§ **WORK INSTRUCTIONS**
Every line of the data that contains the string "CoprBuildException" must be copied.

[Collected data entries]
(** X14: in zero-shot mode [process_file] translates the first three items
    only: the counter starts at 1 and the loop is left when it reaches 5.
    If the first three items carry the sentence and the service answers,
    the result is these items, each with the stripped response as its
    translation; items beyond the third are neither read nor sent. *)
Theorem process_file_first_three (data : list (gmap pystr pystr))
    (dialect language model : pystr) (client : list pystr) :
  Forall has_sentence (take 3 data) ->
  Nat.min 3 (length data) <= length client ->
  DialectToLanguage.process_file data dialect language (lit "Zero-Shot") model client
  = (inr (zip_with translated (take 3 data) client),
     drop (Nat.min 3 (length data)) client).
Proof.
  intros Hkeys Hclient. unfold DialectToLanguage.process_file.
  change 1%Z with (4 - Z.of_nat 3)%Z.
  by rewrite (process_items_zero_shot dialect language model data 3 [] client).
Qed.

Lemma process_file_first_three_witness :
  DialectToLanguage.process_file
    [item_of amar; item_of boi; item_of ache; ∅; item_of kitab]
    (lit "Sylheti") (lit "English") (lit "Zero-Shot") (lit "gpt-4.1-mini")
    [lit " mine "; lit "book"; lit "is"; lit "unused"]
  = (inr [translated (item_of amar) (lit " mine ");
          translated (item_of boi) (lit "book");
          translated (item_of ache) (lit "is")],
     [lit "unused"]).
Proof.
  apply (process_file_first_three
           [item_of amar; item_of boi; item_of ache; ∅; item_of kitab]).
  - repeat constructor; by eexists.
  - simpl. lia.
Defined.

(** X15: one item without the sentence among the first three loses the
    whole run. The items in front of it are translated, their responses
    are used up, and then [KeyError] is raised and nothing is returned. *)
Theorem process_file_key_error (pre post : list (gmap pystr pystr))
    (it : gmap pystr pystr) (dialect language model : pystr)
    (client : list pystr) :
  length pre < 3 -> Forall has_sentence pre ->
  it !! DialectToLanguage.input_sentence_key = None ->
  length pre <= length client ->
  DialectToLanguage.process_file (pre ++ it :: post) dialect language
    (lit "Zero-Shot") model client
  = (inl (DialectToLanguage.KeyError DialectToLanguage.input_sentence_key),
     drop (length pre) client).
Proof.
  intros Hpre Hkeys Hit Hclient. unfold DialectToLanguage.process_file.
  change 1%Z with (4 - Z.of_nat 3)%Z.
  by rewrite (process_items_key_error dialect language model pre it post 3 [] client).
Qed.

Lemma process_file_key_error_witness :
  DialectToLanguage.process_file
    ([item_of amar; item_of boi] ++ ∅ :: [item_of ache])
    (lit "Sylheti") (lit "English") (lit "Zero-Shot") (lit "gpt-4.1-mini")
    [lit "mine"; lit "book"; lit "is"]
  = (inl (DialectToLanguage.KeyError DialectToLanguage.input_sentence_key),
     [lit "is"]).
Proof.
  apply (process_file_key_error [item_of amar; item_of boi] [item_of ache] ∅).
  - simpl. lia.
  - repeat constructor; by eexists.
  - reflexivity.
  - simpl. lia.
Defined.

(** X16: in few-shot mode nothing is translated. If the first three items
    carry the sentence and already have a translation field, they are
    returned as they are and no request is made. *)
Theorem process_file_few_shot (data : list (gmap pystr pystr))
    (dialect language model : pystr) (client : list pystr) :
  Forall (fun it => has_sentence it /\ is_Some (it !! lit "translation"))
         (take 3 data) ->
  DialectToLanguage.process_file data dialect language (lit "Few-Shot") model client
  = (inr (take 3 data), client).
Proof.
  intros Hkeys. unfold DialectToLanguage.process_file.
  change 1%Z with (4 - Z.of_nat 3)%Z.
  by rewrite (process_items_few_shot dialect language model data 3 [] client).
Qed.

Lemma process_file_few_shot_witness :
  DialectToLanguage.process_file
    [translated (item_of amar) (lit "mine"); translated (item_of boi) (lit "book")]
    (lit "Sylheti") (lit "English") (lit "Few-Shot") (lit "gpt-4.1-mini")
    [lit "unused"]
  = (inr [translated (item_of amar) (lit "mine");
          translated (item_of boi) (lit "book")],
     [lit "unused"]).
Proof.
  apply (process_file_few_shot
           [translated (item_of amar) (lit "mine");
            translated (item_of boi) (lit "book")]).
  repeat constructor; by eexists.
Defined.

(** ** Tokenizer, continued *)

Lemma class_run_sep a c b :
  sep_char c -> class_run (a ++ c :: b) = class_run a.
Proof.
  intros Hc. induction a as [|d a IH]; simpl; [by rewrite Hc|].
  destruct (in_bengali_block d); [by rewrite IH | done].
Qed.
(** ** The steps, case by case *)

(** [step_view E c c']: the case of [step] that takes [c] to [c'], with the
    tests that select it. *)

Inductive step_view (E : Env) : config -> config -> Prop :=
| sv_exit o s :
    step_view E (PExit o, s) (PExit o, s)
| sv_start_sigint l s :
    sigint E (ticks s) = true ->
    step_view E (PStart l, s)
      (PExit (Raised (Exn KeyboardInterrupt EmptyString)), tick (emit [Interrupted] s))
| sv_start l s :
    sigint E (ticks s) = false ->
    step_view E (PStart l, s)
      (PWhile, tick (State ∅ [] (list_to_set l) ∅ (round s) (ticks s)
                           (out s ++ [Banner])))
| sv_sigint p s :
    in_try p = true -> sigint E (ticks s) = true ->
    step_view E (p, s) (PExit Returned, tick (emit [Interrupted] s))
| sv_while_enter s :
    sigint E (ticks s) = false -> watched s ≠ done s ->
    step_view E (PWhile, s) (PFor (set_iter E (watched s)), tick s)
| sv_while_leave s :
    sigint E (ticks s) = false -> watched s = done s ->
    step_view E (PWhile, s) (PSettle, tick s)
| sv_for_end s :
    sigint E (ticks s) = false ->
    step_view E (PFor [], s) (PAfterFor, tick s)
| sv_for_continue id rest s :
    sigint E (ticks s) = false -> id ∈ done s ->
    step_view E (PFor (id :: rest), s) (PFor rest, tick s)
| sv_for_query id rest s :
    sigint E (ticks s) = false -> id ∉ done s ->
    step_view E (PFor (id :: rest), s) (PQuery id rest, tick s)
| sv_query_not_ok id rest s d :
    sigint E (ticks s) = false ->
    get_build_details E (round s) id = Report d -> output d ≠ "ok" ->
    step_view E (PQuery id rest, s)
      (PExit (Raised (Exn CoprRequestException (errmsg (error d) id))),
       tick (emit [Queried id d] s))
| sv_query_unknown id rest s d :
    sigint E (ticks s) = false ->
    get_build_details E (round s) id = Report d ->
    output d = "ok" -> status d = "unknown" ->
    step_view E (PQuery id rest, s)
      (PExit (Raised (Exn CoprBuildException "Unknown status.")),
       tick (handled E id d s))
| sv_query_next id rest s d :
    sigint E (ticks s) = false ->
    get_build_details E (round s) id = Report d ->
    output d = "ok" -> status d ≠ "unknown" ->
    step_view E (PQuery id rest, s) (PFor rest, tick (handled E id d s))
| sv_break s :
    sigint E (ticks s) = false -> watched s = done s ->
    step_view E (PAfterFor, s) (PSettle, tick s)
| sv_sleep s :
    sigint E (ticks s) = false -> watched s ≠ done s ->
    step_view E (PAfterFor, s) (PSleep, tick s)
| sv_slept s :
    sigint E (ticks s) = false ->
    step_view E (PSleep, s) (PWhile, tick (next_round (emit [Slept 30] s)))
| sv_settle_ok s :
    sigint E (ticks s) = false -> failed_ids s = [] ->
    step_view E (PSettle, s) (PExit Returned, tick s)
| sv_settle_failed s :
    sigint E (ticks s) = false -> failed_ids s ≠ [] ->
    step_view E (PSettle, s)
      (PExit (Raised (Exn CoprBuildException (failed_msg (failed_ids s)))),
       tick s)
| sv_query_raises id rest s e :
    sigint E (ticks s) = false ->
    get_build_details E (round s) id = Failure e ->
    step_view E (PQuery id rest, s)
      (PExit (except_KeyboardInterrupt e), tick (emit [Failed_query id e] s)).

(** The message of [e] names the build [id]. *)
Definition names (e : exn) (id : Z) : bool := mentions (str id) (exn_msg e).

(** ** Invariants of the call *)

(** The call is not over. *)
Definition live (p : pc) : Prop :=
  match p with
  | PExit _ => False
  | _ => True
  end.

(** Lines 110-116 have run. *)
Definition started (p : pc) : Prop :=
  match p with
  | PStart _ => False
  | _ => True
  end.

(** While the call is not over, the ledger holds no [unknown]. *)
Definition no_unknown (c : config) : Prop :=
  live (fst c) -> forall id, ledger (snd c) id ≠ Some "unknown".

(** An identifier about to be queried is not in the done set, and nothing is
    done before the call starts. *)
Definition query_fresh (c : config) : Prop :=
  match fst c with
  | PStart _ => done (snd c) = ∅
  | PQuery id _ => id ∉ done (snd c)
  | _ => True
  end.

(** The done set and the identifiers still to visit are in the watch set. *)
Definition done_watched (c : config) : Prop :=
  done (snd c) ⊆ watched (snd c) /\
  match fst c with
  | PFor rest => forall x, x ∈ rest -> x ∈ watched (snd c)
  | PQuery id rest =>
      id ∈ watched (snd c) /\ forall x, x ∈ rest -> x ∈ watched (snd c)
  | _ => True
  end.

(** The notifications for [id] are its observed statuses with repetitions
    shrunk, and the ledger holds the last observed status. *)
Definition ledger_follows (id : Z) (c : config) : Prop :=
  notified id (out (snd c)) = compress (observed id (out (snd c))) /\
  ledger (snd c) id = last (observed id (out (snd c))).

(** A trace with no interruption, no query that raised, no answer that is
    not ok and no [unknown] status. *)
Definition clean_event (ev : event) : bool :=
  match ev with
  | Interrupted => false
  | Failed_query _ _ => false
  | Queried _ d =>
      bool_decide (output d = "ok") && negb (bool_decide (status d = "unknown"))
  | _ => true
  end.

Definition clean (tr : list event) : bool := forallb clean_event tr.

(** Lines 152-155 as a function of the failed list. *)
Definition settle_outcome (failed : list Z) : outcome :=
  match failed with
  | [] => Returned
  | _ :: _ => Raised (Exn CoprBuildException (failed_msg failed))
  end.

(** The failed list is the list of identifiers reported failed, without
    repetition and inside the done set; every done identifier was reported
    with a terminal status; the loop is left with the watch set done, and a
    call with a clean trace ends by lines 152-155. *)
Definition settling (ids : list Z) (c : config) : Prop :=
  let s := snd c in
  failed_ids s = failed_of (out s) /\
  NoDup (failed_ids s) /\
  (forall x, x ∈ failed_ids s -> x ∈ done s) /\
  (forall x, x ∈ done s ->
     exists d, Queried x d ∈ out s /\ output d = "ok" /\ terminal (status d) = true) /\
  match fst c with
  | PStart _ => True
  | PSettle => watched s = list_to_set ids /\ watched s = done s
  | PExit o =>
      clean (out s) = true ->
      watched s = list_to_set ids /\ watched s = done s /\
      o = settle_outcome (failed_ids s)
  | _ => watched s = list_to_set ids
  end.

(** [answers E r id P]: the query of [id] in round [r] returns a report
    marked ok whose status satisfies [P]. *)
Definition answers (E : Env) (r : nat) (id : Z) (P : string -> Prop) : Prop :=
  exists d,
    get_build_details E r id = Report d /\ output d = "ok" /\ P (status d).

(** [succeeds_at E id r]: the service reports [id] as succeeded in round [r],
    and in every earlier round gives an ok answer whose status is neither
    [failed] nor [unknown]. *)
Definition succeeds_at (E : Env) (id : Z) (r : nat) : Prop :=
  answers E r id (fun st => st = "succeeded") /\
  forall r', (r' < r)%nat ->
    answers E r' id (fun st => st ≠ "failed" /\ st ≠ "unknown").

§ **YOUR RESPONSE**
      (PExit (Raised (Exn CoprBuildException "Unknown status.")),
      (PExit (Raised (Exn CoprBuildException (failed_msg (failed_ids s)))),
  | _ :: _ => Raised (Exn CoprBuildException (failed_msg failed))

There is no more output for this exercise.